Stored data:
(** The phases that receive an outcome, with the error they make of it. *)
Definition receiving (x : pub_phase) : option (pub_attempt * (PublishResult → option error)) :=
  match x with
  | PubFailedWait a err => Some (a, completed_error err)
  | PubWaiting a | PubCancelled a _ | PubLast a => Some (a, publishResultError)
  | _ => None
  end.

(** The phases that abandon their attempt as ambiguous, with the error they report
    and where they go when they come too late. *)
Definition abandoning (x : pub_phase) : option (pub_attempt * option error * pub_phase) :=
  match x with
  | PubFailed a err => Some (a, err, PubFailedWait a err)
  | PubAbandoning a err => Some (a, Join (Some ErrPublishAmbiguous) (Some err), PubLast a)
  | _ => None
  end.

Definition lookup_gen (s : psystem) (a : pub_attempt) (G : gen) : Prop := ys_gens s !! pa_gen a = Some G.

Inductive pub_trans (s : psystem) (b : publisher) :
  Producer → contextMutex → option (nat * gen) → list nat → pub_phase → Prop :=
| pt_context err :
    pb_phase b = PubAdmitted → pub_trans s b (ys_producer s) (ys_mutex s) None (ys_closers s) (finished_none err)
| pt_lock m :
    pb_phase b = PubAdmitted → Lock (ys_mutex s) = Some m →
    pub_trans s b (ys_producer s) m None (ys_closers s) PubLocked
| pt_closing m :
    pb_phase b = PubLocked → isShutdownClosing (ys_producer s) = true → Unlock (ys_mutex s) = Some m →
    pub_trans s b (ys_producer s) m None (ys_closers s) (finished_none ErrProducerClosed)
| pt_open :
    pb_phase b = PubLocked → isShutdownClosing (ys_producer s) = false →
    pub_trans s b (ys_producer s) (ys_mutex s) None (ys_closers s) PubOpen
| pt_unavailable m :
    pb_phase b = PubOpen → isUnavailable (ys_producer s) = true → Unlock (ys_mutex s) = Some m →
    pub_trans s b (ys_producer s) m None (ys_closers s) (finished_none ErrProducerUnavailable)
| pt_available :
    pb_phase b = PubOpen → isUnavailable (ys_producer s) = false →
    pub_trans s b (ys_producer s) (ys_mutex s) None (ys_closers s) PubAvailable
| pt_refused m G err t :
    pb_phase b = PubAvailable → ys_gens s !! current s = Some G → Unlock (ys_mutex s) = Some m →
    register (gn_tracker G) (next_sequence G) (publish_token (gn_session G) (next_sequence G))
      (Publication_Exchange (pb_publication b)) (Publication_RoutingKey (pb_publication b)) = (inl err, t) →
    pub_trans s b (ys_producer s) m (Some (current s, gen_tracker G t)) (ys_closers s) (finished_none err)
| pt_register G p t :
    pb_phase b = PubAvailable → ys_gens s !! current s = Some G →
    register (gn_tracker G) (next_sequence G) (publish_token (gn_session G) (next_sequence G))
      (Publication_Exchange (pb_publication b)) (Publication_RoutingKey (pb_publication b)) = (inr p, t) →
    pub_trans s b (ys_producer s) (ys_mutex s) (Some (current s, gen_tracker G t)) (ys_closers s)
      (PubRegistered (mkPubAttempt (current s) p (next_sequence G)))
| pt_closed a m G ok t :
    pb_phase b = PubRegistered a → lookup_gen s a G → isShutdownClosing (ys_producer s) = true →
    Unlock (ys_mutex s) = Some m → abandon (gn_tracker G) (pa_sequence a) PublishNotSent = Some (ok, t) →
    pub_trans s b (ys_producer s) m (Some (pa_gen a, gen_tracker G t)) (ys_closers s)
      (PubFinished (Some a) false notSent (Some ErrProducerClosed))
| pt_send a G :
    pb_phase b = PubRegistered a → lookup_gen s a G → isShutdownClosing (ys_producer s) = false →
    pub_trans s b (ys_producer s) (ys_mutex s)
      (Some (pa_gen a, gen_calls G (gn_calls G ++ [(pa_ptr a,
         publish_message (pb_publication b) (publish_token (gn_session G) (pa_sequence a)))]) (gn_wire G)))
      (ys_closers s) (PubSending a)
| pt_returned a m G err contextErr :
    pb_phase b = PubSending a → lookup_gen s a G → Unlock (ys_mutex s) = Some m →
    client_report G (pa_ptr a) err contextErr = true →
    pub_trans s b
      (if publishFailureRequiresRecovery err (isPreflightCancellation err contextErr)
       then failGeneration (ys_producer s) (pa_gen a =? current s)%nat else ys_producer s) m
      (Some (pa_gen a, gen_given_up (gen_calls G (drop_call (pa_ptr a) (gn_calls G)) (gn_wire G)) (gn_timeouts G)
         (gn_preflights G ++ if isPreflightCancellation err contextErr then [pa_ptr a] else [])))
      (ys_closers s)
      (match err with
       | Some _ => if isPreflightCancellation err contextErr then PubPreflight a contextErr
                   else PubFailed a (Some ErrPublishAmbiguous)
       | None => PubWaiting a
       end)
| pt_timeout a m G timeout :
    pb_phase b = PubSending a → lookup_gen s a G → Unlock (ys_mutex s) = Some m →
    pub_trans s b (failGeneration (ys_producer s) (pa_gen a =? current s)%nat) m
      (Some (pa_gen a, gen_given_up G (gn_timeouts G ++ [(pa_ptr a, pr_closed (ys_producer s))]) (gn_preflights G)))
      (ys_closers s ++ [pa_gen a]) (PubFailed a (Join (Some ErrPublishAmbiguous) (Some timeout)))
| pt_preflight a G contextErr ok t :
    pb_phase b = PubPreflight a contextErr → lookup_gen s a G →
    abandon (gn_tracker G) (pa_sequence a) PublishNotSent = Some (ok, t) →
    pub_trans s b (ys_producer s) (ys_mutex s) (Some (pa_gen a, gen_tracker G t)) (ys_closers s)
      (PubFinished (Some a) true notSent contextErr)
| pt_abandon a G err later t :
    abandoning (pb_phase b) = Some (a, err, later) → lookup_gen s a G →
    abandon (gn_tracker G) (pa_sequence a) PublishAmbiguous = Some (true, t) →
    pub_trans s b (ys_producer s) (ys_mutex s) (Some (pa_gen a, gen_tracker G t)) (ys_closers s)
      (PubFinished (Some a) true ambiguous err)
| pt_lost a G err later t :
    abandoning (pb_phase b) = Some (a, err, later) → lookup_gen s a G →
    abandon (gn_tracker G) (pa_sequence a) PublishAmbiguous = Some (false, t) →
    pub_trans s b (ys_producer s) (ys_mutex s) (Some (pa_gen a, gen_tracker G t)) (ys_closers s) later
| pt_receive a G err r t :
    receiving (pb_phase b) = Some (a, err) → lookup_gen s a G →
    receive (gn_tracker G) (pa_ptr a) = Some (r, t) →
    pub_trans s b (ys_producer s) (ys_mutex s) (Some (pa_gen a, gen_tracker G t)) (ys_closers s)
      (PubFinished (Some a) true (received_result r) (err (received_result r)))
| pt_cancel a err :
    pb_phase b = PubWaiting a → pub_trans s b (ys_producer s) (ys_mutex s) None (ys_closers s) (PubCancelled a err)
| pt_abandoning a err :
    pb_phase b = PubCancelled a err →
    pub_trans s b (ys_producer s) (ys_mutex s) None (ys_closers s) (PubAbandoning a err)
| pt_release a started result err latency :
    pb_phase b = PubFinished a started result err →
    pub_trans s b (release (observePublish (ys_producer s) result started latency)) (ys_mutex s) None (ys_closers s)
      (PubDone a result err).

* WHAT YOU HAVE TO DO
This exercise asks for every line of the records to be repeated exactly.

* REPLY
(** The phases that receive an outcome, with the error they make of it. *)
Definition receiving (x : pub_phase) : option (pub_attempt * (PublishResult → option error)) :=
  match x with
  | PubFailedWait a err => Some (a, completed_error err)
  | PubWaiting a | PubCancelled a _ | PubLast a => Some (a, publishResultError)
  | _ => None
  end.

(** The phases that abandon their attempt as ambiguous, with the error they report
    and where they go when they come too late. *)
Definition abandoning (x : pub_phase) : option (pub_attempt * option error * pub_phase) :=
  match x with
  | PubFailed a err => Some (a, err, PubFailedWait a err)
  | PubAbandoning a err => Some (a, Join (Some ErrPublishAmbiguous) (Some err), PubLast a)
  | _ => None
  end.

Definition lookup_gen (s : psystem) (a : pub_attempt) (G : gen) : Prop := ys_gens s !! pa_gen a = Some G.

Inductive pub_trans (s : psystem) (b : publisher) :
  Producer → contextMutex → option (nat * gen) → list nat → pub_phase → Prop :=
| pt_context err :
    pb_phase b = PubAdmitted → pub_trans s b (ys_producer s) (ys_mutex s) None (ys_closers s) (finished_none err)
| pt_lock m :
    pb_phase b = PubAdmitted → Lock (ys_mutex s) = Some m →
    pub_trans s b (ys_producer s) m None (ys_closers s) PubLocked
| pt_closing m :
    pb_phase b = PubLocked → isShutdownClosing (ys_producer s) = true → Unlock (ys_mutex s) = Some m →
    pub_trans s b (ys_producer s) m None (ys_closers s) (finished_none ErrProducerClosed)
| pt_open :
    pb_phase b = PubLocked → isShutdownClosing (ys_producer s) = false →
    pub_trans s b (ys_producer s) (ys_mutex s) None (ys_closers s) PubOpen
| pt_unavailable m :
    pb_phase b = PubOpen → isUnavailable (ys_producer s) = true → Unlock (ys_mutex s) = Some m →
    pub_trans s b (ys_producer s) m None (ys_closers s) (finished_none ErrProducerUnavailable)
| pt_available :
    pb_phase b = PubOpen → isUnavailable (ys_producer s) = false →
    pub_trans s b (ys_producer s) (ys_mutex s) None (ys_closers s) PubAvailable
| pt_refused m G err t :
    pb_phase b = PubAvailable → ys_gens s !! current s = Some G → Unlock (ys_mutex s) = Some m →
    register (gn_tracker G) (next_sequence G) (publish_token (gn_session G) (next_sequence G))
      (Publication_Exchange (pb_publication b)) (Publication_RoutingKey (pb_publication b)) = (inl err, t) →
    pub_trans s b (ys_producer s) m (Some (current s, gen_tracker G t)) (ys_closers s) (finished_none err)
| pt_register G p t :
    pb_phase b = PubAvailable → ys_gens s !! current s = Some G →
    register (gn_tracker G) (next_sequence G) (publish_token (gn_session G) (next_sequence G))
      (Publication_Exchange (pb_publication b)) (Publication_RoutingKey (pb_publication b)) = (inr p, t) →
    pub_trans s b (ys_producer s) (ys_mutex s) (Some (current s, gen_tracker G t)) (ys_closers s)
      (PubRegistered (mkPubAttempt (current s) p (next_sequence G)))
| pt_closed a m G ok t :
    pb_phase b = PubRegistered a → lookup_gen s a G → isShutdownClosing (ys_producer s) = true →
    Unlock (ys_mutex s) = Some m → abandon (gn_tracker G) (pa_sequence a) PublishNotSent = Some (ok, t) →
    pub_trans s b (ys_producer s) m (Some (pa_gen a, gen_tracker G t)) (ys_closers s)
      (PubFinished (Some a) false notSent (Some ErrProducerClosed))
| pt_send a G :
    pb_phase b = PubRegistered a → lookup_gen s a G → isShutdownClosing (ys_producer s) = false →
    pub_trans s b (ys_producer s) (ys_mutex s)
      (Some (pa_gen a, gen_calls G (gn_calls G ++ [(pa_ptr a,
         publish_message (pb_publication b) (publish_token (gn_session G) (pa_sequence a)))]) (gn_wire G)))
      (ys_closers s) (PubSending a)
| pt_returned a m G err contextErr :
    pb_phase b = PubSending a → lookup_gen s a G → Unlock (ys_mutex s) = Some m →
    client_report G (pa_ptr a) err contextErr = true →
    pub_trans s b
      (if publishFailureRequiresRecovery err (isPreflightCancellation err contextErr)
       then failGeneration (ys_producer s) (pa_gen a =? current s)%nat else ys_producer s) m
      (Some (pa_gen a, gen_given_up (gen_calls G (drop_call (pa_ptr a) (gn_calls G)) (gn_wire G)) (gn_timeouts G)
         (gn_preflights G ++ if isPreflightCancellation err contextErr then [pa_ptr a] else [])))
      (ys_closers s)
      (match err with
       | Some _ => if isPreflightCancellation err contextErr then PubPreflight a contextErr
                   else PubFailed a (Some ErrPublishAmbiguous)
       | None => PubWaiting a
       end)
| pt_timeout a m G timeout :
    pb_phase b = PubSending a → lookup_gen s a G → Unlock (ys_mutex s) = Some m →
    pub_trans s b (failGeneration (ys_producer s) (pa_gen a =? current s)%nat) m
      (Some (pa_gen a, gen_given_up G (gn_timeouts G ++ [(pa_ptr a, pr_closed (ys_producer s))]) (gn_preflights G)))
      (ys_closers s ++ [pa_gen a]) (PubFailed a (Join (Some ErrPublishAmbiguous) (Some timeout)))
| pt_preflight a G contextErr ok t :
    pb_phase b = PubPreflight a contextErr → lookup_gen s a G →
    abandon (gn_tracker G) (pa_sequence a) PublishNotSent = Some (ok, t) →
    pub_trans s b (ys_producer s) (ys_mutex s) (Some (pa_gen a, gen_tracker G t)) (ys_closers s)
      (PubFinished (Some a) true notSent contextErr)
| pt_abandon a G err later t :
    abandoning (pb_phase b) = Some (a, err, later) → lookup_gen s a G →
    abandon (gn_tracker G) (pa_sequence a) PublishAmbiguous = Some (true, t) →
    pub_trans s b (ys_producer s) (ys_mutex s) (Some (pa_gen a, gen_tracker G t)) (ys_closers s)
      (PubFinished (Some a) true ambiguous err)
| pt_lost a G err later t :
    abandoning (pb_phase b) = Some (a, err, later) → lookup_gen s a G →
    abandon (gn_tracker G) (pa_sequence a) PublishAmbiguous = Some (false, t) →
    pub_trans s b (ys_producer s) (ys_mutex s) (Some (pa_gen a, gen_tracker G t)) (ys_closers s) later
| pt_receive a G err r t :
    receiving (pb_phase b) = Some (a, err) → lookup_gen s a G →
    receive (gn_tracker G) (pa_ptr a) = Some (r, t) →
    pub_trans s b (ys_producer s) (ys_mutex s) (Some (pa_gen a, gen_tracker G t)) (ys_closers s)
      (PubFinished (Some a) true (received_result r) (err (received_result r)))
| pt_cancel a err :
    pb_phase b = PubWaiting a → pub_trans s b (ys_producer s) (ys_mutex s) None (ys_closers s) (PubCancelled a err)
| pt_abandoning a err :
    pb_phase b = PubCancelled a err →
    pub_trans s b (ys_producer s) (ys_mutex s) None (ys_closers s) (PubAbandoning a err)
| pt_release a started result err latency :
    pb_phase b = PubFinished a started result err →
    pub_trans s b (release (observePublish (ys_producer s) result started latency)) (ys_mutex s) None (ys_closers s)
      (PubDone a result err).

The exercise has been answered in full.